Binding of [ 3H]Ro 5-4864 and [ 3H]PK 11195 to cerebral cortex and peripheral tissues of various species: Species differences and heterogeneity in peripheral benzodiazepine binding sites

Abstract

: The binding of [3H]PK 11195 and [3H]Ro 5–4864 to membrane preparations from cerebral cortex and peripheral tissues of various species was studied. [3H]PK 11195 (0.05–10 nM) bound with high affinity to rat and alf cerebral cortical and kidney membranes. [3H]Ro 5–4864 (0.05–30 nM) also successfully labeled rat cerebral cortical and kidney membranes, but in calf cerebral cortical and kidney membranes, its binding capacity was only 3 and 4%, respectively, of that of [3H]PK 11195. Displacement studies showed that unlabeled Ro 5–4864, diazepam, and flunitrazepam were much more potent in displacing [3H]PK 11195 from rat cerebral cortex and kidney membranes than from calf, tissues.
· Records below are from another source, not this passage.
(** ** Committing with a majority *)
Section availability.
Context `{J : SerdeJson} {SM : Type} `{!StateMachine SM} {Laws : StateMachineLaws} (sm0 : SM).
Context (ids : gset N) (cfg : NodeId → RaftConfig).
Context (Hcfg : static_config ids cfg) (Hok : configs_ok (nodes := ids) cfg).
Context (Q : gset N) (HQ : quorum ids Q).
Implicit Types (w : World (SM := SM)) (n m : RaftNode SM) (l : LeaderState) (i j : NodeId) (T t : N).
Implicit Types (p : PendingProposal).
#[local] Abbreviation sound := (sound sm0 ids cfg).

(** The leader [i] of term [T] has acknowledged [p]. *)
Definition settled i T p w : Prop :=
  sound w ∧ ∃ n l, w_nodes w !! i = Some n ∧ n_role n = Leader l ∧ cur_term n = T ∧ acknowledged p n.

(** Bringing one follower up to date, while [p] waits. *)
Lemma pump_settles i j w n l p t :
  i ∈ Q → j ∈ Q → sound w → pumping w i j n l → p ∈ n_pending n →
  eventually sm0 Q (λ _ w', settled i (cur_term n) p w' ∨ ∃ n' l',
    carries sm0 ids cfg i j w n l w' n' l' ∧ round_done ids i j n' l' ∧ p ∈ n_pending n') t w.
Proof.
  intros Hi Hj. remember (distance n l j) as d eqn:Hd. revert w n l Hd.
  induction d as [d IH] using (well_founded_induction N.lt_wf_0). intros w n l -> Hs Hp Hpend.
  destruct (exchange sm0 ids cfg Hcfg Hok w i j n l t Hs Hp) as (w1 & w2 & n' & l' & Ha1 & Ha2 & [Hc Hwait] & Hcase).
  eapply (ev_act _ _ _ t _ (ARequest t i j)); [done|by split|exact Ha1|].
  eapply (ev_act _ _ _ _ _ (AResponse t j i)); [done|by split|exact Ha2|]. simpl.
  pose proof (av_session _ _ _ _ _ _ _ _ _ _ _ Hc) as Hse.
  destruct (Hwait p Hpend) as [Hpend'|Hack].
  2:{ eapply ev_now; [done|]. left. split; [apply Hc|]. exists n', l'. split; [apply Hse|]. split; [apply Hse|].
      split; [apply Hc|done]. }
  destruct Hcase as [Hdone|[Hp2 Hlt]]; [eapply ev_now; [done|]; right; by exists n', l'|].
  eapply eventually_mono; [exact (IH _ Hlt w2 n' l' eq_refl (av_sound _ _ _ _ _ _ _ _ _ _ _ Hc) Hp2 Hpend')|].
  intros t' w' _ [Hst|(n'' & l'' & Hc' & ?)].
  - left. by rewrite <-(av_term _ _ _ _ _ _ _ _ _ _ _ Hc).
  - right. exists n'', l''. split; [by eapply carries_trans|done].
Qed.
The potency of unlabeled Ro 5–4864 in displacing [3H]PK 11195 from the cerebral cortex of various other species was also tested, and the rank order of potency was rat = guinea pig < cat = dog < rabbit < calf. Analysis of these displacement curves revealed that Ro 5–4864 bound to two populations of binding sites from rat and calf kidney and from rat, guinea pig, rabbit, and calf cerebral cortex but to a single population of binding sites from cat and dog cerebral cortex. Using [3H]PK 11195 as a ligand, the rank order of binding capacity in cerebral cortex of various species was cat < calf < guinea pig < rabbit < dog < rat, whereas when [3H]Ro 5–4864 was used, the rank order of binding capacity was cat < guinea pig < rat < rabbit < calf < dog. These results further demonstrate species differences of “peripheral-type” benzodiazepine binding sites and also provide evidence of their heterogeneity in the kidney of rat and calf and in the cerebral cortex of rat, guinea pig, rabbit, and calf.